• **What needs to be done**:
Below are the records; copy each line in which "next" occurs.

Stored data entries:
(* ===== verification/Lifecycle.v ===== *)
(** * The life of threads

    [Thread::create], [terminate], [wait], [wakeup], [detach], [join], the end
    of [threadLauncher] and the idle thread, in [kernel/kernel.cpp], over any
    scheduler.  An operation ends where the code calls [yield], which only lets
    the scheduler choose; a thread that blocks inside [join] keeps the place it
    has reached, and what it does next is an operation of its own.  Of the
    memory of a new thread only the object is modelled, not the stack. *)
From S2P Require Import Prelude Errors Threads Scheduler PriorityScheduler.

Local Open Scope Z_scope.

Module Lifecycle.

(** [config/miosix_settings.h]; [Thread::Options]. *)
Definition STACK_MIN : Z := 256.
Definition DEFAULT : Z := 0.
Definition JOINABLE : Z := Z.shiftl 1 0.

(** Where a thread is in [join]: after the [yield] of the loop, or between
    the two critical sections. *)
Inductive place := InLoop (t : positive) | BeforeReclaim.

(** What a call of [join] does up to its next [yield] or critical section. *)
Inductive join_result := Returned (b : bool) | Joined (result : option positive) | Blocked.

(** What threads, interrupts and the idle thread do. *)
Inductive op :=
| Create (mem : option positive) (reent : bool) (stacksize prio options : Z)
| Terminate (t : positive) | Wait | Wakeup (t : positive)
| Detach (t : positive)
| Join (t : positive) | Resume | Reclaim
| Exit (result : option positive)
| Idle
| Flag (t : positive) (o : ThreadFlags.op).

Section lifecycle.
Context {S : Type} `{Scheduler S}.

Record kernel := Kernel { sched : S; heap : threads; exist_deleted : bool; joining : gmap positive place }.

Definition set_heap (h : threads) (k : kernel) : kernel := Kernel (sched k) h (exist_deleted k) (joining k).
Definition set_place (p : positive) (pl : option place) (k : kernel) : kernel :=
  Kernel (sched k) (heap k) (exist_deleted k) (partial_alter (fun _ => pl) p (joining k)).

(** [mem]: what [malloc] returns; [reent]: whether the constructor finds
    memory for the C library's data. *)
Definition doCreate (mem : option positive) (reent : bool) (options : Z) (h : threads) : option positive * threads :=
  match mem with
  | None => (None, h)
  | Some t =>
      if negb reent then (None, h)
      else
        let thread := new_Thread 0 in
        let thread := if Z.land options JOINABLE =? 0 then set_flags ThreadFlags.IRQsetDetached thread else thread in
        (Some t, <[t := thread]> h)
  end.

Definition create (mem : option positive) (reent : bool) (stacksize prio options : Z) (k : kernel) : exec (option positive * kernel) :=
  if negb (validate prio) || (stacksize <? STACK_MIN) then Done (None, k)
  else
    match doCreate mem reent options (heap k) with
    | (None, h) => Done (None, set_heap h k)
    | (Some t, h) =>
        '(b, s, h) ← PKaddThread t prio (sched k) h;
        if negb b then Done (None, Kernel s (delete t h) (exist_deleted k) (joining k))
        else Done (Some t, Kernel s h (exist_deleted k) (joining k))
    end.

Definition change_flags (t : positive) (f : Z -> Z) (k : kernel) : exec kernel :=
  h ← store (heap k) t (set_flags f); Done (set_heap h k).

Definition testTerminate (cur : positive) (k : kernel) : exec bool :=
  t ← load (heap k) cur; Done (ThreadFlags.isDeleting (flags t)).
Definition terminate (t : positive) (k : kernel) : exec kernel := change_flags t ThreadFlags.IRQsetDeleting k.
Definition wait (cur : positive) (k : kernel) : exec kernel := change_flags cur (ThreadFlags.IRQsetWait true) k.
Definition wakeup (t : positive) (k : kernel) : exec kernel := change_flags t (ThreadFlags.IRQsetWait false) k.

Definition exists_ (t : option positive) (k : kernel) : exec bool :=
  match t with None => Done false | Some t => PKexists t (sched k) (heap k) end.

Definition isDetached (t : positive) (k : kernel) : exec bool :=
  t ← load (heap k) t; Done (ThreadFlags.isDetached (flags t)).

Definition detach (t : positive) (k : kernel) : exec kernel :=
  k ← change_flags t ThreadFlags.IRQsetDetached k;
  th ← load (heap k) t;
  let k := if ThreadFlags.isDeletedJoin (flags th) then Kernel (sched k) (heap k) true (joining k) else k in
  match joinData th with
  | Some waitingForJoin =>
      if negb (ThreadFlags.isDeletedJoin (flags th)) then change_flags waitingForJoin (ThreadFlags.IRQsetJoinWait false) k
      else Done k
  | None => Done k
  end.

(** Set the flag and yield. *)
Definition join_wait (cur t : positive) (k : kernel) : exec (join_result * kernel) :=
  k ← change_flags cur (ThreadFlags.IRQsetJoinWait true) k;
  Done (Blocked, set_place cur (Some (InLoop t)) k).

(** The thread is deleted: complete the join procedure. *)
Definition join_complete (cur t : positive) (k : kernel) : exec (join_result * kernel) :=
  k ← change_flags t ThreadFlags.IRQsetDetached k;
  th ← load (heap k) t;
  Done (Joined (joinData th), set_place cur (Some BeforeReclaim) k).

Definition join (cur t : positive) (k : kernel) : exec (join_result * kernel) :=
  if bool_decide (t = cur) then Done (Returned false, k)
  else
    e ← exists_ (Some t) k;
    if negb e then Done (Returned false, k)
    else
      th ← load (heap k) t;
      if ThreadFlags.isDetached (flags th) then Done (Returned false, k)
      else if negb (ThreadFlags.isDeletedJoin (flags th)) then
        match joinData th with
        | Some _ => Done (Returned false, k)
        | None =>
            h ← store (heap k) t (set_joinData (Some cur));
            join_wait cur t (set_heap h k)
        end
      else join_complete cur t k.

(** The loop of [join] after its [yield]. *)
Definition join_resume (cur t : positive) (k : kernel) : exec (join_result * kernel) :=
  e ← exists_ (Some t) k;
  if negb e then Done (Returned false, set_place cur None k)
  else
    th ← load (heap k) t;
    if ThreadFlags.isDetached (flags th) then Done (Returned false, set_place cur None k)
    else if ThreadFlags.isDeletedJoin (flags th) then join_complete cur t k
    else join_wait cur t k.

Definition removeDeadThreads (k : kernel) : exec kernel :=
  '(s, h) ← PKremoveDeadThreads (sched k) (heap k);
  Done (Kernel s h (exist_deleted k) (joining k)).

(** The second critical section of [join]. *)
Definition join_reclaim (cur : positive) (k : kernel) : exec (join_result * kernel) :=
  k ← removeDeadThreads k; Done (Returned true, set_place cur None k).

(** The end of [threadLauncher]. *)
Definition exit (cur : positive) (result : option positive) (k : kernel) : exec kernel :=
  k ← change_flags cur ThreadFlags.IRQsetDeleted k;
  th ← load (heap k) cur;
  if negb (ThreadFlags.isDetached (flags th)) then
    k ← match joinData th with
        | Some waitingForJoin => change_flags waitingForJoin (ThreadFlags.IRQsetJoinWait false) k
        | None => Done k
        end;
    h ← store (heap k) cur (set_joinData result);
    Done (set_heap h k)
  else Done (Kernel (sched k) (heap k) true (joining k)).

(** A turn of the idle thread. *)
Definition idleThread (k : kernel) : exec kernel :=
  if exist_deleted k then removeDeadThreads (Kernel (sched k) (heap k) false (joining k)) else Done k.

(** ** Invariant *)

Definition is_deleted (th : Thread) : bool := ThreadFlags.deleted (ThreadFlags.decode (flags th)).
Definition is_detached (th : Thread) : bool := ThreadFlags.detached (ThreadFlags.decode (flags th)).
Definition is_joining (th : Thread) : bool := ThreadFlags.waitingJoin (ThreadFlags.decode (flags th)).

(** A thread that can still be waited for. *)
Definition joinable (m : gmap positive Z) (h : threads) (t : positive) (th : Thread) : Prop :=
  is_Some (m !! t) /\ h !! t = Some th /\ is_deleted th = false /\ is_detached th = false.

• **Result below**:
    has reached, and what it does next is an operation of its own.  Of the
(** What a call of [join] does up to its next [yield] or critical section. *)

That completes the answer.